Improve the Quality of Data Visualizations Using Redundancy
Want to share your content on R-bloggers? click here if you have a blog, or here if you don't.
Using multiple visual elements to represent one variable in a chart can increase accuracy and improve readability. This is called adding redundancy or redundant encoding and, if done right, it will improve the chances of a reader interpreting a visualization quickly and correctly. Redundant elements can be color, shape, size, labels, and more.
In the first section of this post, I show how adding redundancy to the same chart improves its readability. In the remainder of the post, I explain the theoretical underpinning of redundancy and use it to draw some less obvious conclusions about how to create and evaluate visualizations.
How adding redundancy improves readability
First, let us start with one of the most spartan of charts, the dot chart/plot. If you have ever read any of the work of William Cleveland, there is a good chance you will have a fondness for dot charts. They are simple and elegant. The plot below is the default dot chart in R. It shows the GDP for a range of countries using the horizontal position of each dot. The interpretation can easily be improved.
Adding redundancy by ordering the chart
The next version of this chart (below) was created by Andrew Gelman. Andrew did not suggest it was a perfect chart, so please do not interpret this post as any criticism of my favorite blogger. The difference is that the countries have been ordered according to their GDP.
As you can see, ordering the countries by GDP improves the chart. This is a well-accepted principle. But, think for a moment. Why should re-ordering it make a difference? There are a number of reasons. The reason that I am focusing on in this post is that ordering the chart causes key results to be encoded twice. This reduces the expected errors in misinterpretation. Other reasons why this ordering is preferable relate to the speed with which we can decode the information.
Sorting a chart gives the viewer an additional way to read it. In the alphabetically-ordered chart, the user can only get insights by comparing individual points. In the sorted chart, the reader can also gain conclusions just by looking at the order of the categories.
Why should this make a difference? When we inspect a chart we are using our perceptual skills to make measurements. We run the risk of making mistakes. By encoding the chart with data in two different ways, the user has two chances to derive the conclusion. So long as the biases in each encoding are offset by the reduction in error caused by having two encodings, the quality of the visualization improves.

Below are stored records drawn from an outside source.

(* ===== verification/ControllerLife.v ===== *)
(** * ControllerLife: probe, start and stop of the controller, and its nubs

    What ApplePS2Controller (src/VoodooPS2Controller/VoodooPS2Controller.cpp)
    acquires when it starts and gives back when it stops or when starting fails,
    and ApplePS2Device, the nub through which a driver reaches the controller.
    Every acquisition and release is an event, so that they can be counted. *)

From S2P Require Import Prelude PS2Defs PortIO Controller ControllerSpec ControllerPower Config.
From Stdlib Require String.

#[local] Open Scope string_scope.
#[local] Open Scope list_scope.
#[local] Open Scope Z_scope.

(** ** State *)

(** The members of the controller that Controller.v does not need. *)
Record Lifecycle := mkLife {
  _powerChangeThreadCall : bool;
  _rmcfCache : option OSDict;
  _cmdbyteLock : bool;
  notification_set : bool;         (* the OSSet behind _notificationServices *)
}.
#[export] Instance Lifecycle_eta : Settable Lifecycle := mkSettable _ (fun r => mkLife (_powerChangeThreadCall r) (_rmcfCache r) (_cmdbyteLock r) (notification_set r)).

(** What [init] and [start] acquire. *)
Inductive Resource :=
| RCmdbyteLock | RNotificationServices
| RPublishNotify | RTerminateNotify | RQueueLock | RWorkLoop | RSourceMouse | RSourceKeyboard | RSourceQueue | RCmdGate
| RThreadCall | RKeyboardNub | RMouseNub.
#[export] Instance Resource_eq : EqDecision Resource.
Proof. solve_decision. Defined.

Inductive LifeEvent :=
| LSetProperty (key : string)
| LAcquire (r : Resource)
| LRelease (r : Resource)
| LRemoveNotification (r : Resource)
| LAddEventSource (r : Resource)
| LEnableSource
| LPMinit
| LRegisterPowerDriver
| LJoinPMtree
| LPMstop
| LRegisterService (nub : option PS2DeviceType)
| LFlushServices
| LRetainController
| LReleaseController
| LLock
| LUnlock
| LSuperStop
| LSuperFree.

Record LWorld (H D : Type) := mkLWorld {
  base : World H D;
  life : Lifecycle;
  levs : list LifeEvent;
}.
Arguments mkLWorld {H D} _ _ _.
Arguments base {H D} _.
Arguments life {H D} _.
Arguments levs {H D} _.
#[export] Instance LWorld_eta H D : Settable (LWorld H D) := mkSettable _ (fun w => mkLWorld (base w) (life w) (levs w)).

(** Which allocations and calls of IOKit succeed. *)
Record LEnv := {
  super_init : bool;
  super_probe : bool;
  publishNotify : option positive;
  terminateNotify : option positive;
  existing : list positive;          (* services with kDeliverNotifications that are there already *)
  super_start : bool;
  available : Resource -> bool;
  addEventSource : Resource -> bool;
  nub_super_init : PS2DeviceType -> bool;
  nub_super_attach : PS2DeviceType -> bool;
}.

(** A member that is a pointer or, for the model, a flag. *)
Definition has (r : Resource) (c : ApplePS2Controller) (l : Lifecycle) : bool :=
  match r with
  | RCmdbyteLock => _cmdbyteLock l
  | RNotificationServices => notification_set l
  | RPublishNotify => bool_decide (is_Some (_publishNotify c))
  | RTerminateNotify => bool_decide (is_Some (_terminateNotify c))
  | RQueueLock => _requestQueueLock c
  | RWorkLoop => _workLoop c
  | RSourceMouse => _interruptSourceMouse c
  | RSourceKeyboard => _interruptSourceKeyboard c
  | RSourceQueue => _interruptSourceQueue c
  | RCmdGate => _cmdGate c
  | RThreadCall => _powerChangeThreadCall l
  | RKeyboardNub => _keyboardDevice c
  | RMouseNub => _mouseDevice c
  end.

(** The nub a driver attaches to. *)
Record ApplePS2Device := mkDevice {
  _controller : bool;
  _deviceType : PS2DeviceType;
}.
#[export] Instance ApplePS2Device_eta : Settable ApplePS2Device := mkSettable _ (fun d => mkDevice (_controller d) (_deviceType d)).

Section life.
  Context {H D : Type} `{PortIO H}.
  Abbreviation W := (LWorld H D).
  Context (callInterrupt : positive -> option positive -> Z -> D -> PS2InterruptResult * D).
  Context (callCompletion : positive -> positive -> PS2Request -> M (World H D) unit).
  Context (fuel : nat).
  Context (env : LEnv).
  Notation "'prog' A" := (M W A) (at level 10, A at next level).

Definition lemit (e : LifeEvent) : prog unit := modify (fun w => w <| levs := levs w ++ [e] |>).
(** A member function of Controller.v. *)
Definition on_base {A} (m : M (World H D) A) : prog A :=
  fun w => match m (base w) with Done (a, b) => Done (a, w <| base := b |>) | Undef => Undef | NoFuel => NoFuel end.
Definition setlc (f : ApplePS2Controller -> ApplePS2Controller) : prog unit :=
  modify (fun w => w <| base := (base w) <| ctl := f (ctl (base w)) |> |>).
Definition getlc {A} (f : ApplePS2Controller -> A) : prog A := gets (fun w => f (ctl (base w))).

Changing to a bar chart adds two more redundancies
If we replace the dot chart with the bar chart we get a simple win. In one formatting decision, we add two additional encodings of the data. While the original dot plot encoded the data based only on the horizontal position of the dots, the viewer now has four ways to interpret the visualization:
- The right-most point of each bar (which is equivalent to the position of the dots).
- The width of each bar.
- The area of each bar.
- The order of the bars.
You may be reading this thinking “hold on, the right-most point, the width, and the area are all the same thing”. Yes and No. Yes, they are all the same quantitative information. And, yes, they are not independent. But no, they are not perceptually equivalent.
Increasing the redundancy by adding value labels
We can increase the redundancy by adding labels that contain the values of each bar. This reduces perceptual errors in multiple ways. First, via redundancy. Second, it is easier, faster, and likely more accurate to read the value of 285 next to South Africa than to try and read it off an axis. Third, if we are lucky, we can further improve the visualization by moving the labels into the bars, thereby reducing the distortion effect that the category and value labels have on our ability to perceive bar length. I have illustrated this for the first four countries, but there is no neat way to do this for the remaining countries with this data set.

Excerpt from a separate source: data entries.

(* ===== verification/KeyboardSpec.v ===== *)
(** * KeyboardSpec: what the keyboard driver guarantees

    [kb_wf] is the invariant of the driver's state: sizes of its tables, ranges
    of their entries, alignment of the ring buffer, terminated swipe actions,
    room in the macro buffer.  Every entry point is defined and keeps it,
    whatever bytes, configuration, clock and ACPI results it meets.  Then the
    behaviour: the scan code decoder against an abstract one, remapping,
    release of the keys that were down, macro inversion, levels. *)

From S2P Require Import Prelude RingBuffer PS2Defs Controller Config KeyMaps Keyboard.
From Stdlib Require Import Ascii.
From Stdlib Require String.

#[local] Open Scope string_scope.
#[local] Open Scope list_scope.
#[local] Open Scope Z_scope.

(** ** The invariant *)

(** A swipe action: sixteen codes, one of them the terminator. *)
Definition action_ok (l : list Z) : Prop := length l = 16%nat /\ 0 ∈ l.

Definition levels_ok (levels : option (list Z)) (count min : Z) : Prop :=
  match levels with Some l => Z.of_nat (length l) = count /\ min <= count < 2147483648 | None => True end.

Definition macro_ok (d : list Z) : Prop := valid_macro d = true /\ Forall is_u8 d.

Record kb_wf (k : ApplePS2Keyboard) : Prop := {
  kw_bits : length (_keyBitVector k) = 16%nat;
  kw_ext : 0 <= _extendCount k <= 2;
  kw_ring : aligned ringSize kPacketLength (_ringBuffer k);
  kw_ring8 : Forall is_u8 (m_buffer (_ringBuffer k));
  kw_map : length (_PS2ToPS2Map k) = 512%nat;
  kw_map_range : Forall (fun x => 0 <= x < 512) (_PS2ToPS2Map k);
  kw_flags : length (_PS2flags k) = 512%nat;
  kw_adb : length (_PS2ToADBMap k) = 512%nat;
  kw_adbm : length (_PS2ToADBMapMapped k) = 512%nat;
  kw_up : action_ok (_actionSwipeUp k);
  kw_down : action_ok (_actionSwipeDown k);
  kw_left : action_ok (_actionSwipeLeft k);
  kw_right : action_ok (_actionSwipeRight k);
  kw_bright : levels_ok (_brightnessLevels k) (_brightnessCount k) 3;
  kw_back : levels_ok (_backlightLevels k) (_backlightCount k) 1;
  kw_macros : match _macroInversion k with Some ms => Forall macro_ok ms | None => True end;
  kw_current : 0 <= _macroCurrent k;
  kw_buffer : match _macroInversion k, _macroBuffer k with
              | Some ms, Some b =>
                  Z.of_nat (length b) = macro_max ms * kPacketLength /\ Forall is_u8 b /\
                  2 * _macroCurrent k < macro_max ms /\ macro_max ms < 134217728
              | _, _ => _macroCurrent k = 0
              end;
}.

(** ** What dispatching a packet may change *)

Record dframe (w w' : KWorld) : Prop := {
  df_kbd : exists m t f, kbd w' = (kbd w) <| _PS2modifierState := m |> <| _timerFunc := t |> <| firsttime := f |>;
  df_ticks : (ticks w <= ticks w')%nat;
  df_evs : exists l, kevs w' = kevs w ++ l;
}.

Lemma df_same k : exists m t f, k = k <| _PS2modifierState := m |> <| _timerFunc := t |> <| firsttime := f |>.
Proof. exists (_PS2modifierState k), (_timerFunc k), (firsttime k). by destruct k. Qed.

Ltac df_fields k := match goal with |- exists m t f, ?x = _ =>
  exists (_PS2modifierState x), (_timerFunc x), (firsttime x); by destruct k end.

#[export] Instance dframe_preorder : PreOrder dframe.
Proof.
  split.
  - intros w. split; [apply df_same|done|exists []; by rewrite app_nil_r].
  - intros w1 w2 w3 [(m1 & t1 & f1 & E1) T1 (l1 & L1)] [(m2 & t2 & f2 & E2) T2 (l2 & L2)].
    split; [exists m2, t2, f2; rewrite E2, E1; by destruct (kbd w1)|lia|exists (l1 ++ l2)].
    by rewrite L2, L1, app_assoc.
Qed.

Definition inv (w : KWorld) : Prop := kb_wf (kbd w).

Lemma dframe_inv w w' : dframe w w' -> inv w -> inv w'.
Proof.
  intros [(m & t & f & E) _ _]. unfold inv. rewrite E. intros []. by split.
Qed.

(** Only the modifiers, the timer function or the caps lock flag, the clock and
    the trace changed. *)
Lemma dframe_set w f : (exists m t b, f (kbd w) = (kbd w) <| _PS2modifierState := m |> <| _timerFunc := t |> <| firsttime := b |>) ->
  dframe w (w <| kbd := f (kbd w) |>).
Proof. intros Hf. split; [exact Hf|done|exists []; by rewrite app_nil_r]. Qed.
Lemma dframe_emit w e : dframe w (w <| kevs := kevs w ++ [e] |>).
Proof.
  split; [apply df_same|done|by eexists].
Qed.

(** ** Levels *)

(** [i] is the first index from [first] on whose level is not below [current]. *)
Definition first_level (levels : list Z) (first count current i : Z) : Prop :=
  first <= i <= count /\
  (forall j x, first <= j < i -> levels !! Z.to_nat j = Some x -> x < current) /\
  (forall x, i < count -> levels !! Z.to_nat i = Some x -> current <= x).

Adding redundancy by shading
Now for a more controversial change. I’ve shaded all the bars from highest to lowest. I have gone the lazy approach of shading them by order, but perhaps it would be a bit better to shade them more heat-map style in direct proportion to the values. This achieves yet another form of redundancy. Compared to the original dot plot which only encoded the data once, we are now encoding it six times: the horizontal position of the bar ends, the order of the categories, the width of the bars, the area of the bars, the value labels, and the shading.
Unlike all the previous additional forms of redundancy, shading is not without cost. Most obviously, people are poor at correctly inferring numeric values from shading. Less obviously, the shading increases the error of some of the other forms of information. In addition to the difficulty we now have in reading the values of the small countries, we have introduced a new and misleading visual cue: blueness.
Compare South Africa to Egypt in the above. When they had the same color, we could say that the ratio of the amount of blue (color * area) between South Africa and Egypt was 285 / 188. Now that we have changed the shading, the amount of blue is misleading. Is this additional form of redundancy worthwhile? I suppose that one could conduct a study. But to my mind the distortion is marginal and I think it looks nice, so I would choose to use it with this data.
Redundancy is a broadly applicable principle (it is not just about bar charts)
Consider the numbers below. The pattern is communicated in three ways: by the numbers, by the ordering, and by the decision to represent decimals without a 0. I have written .1 rather than 0.1. The reason for doing this is that it makes it so that the number of characters used for displaying each of the numbers is correlated with their values. (I first came across this idea in the writings of Andrew Ehrenberg, who was to tables what Tukey was to charts).
100.0 Big 10.0 Moderate 1.0 Small .1 Very small .0 Invisible
Compare the two pie charts below. While everybody hates the first one, the second one is only half-bad. The first pie chart has two encodings. These are the values in the labels and the sizes of the slices. The second pie chart is better because it adds two more encodings. It orders the slices from largest to smallest, and it shades the slices in the same way. And yes, before you write a comment, I know that both pie charts are misleading, as there are many more countries in Africa.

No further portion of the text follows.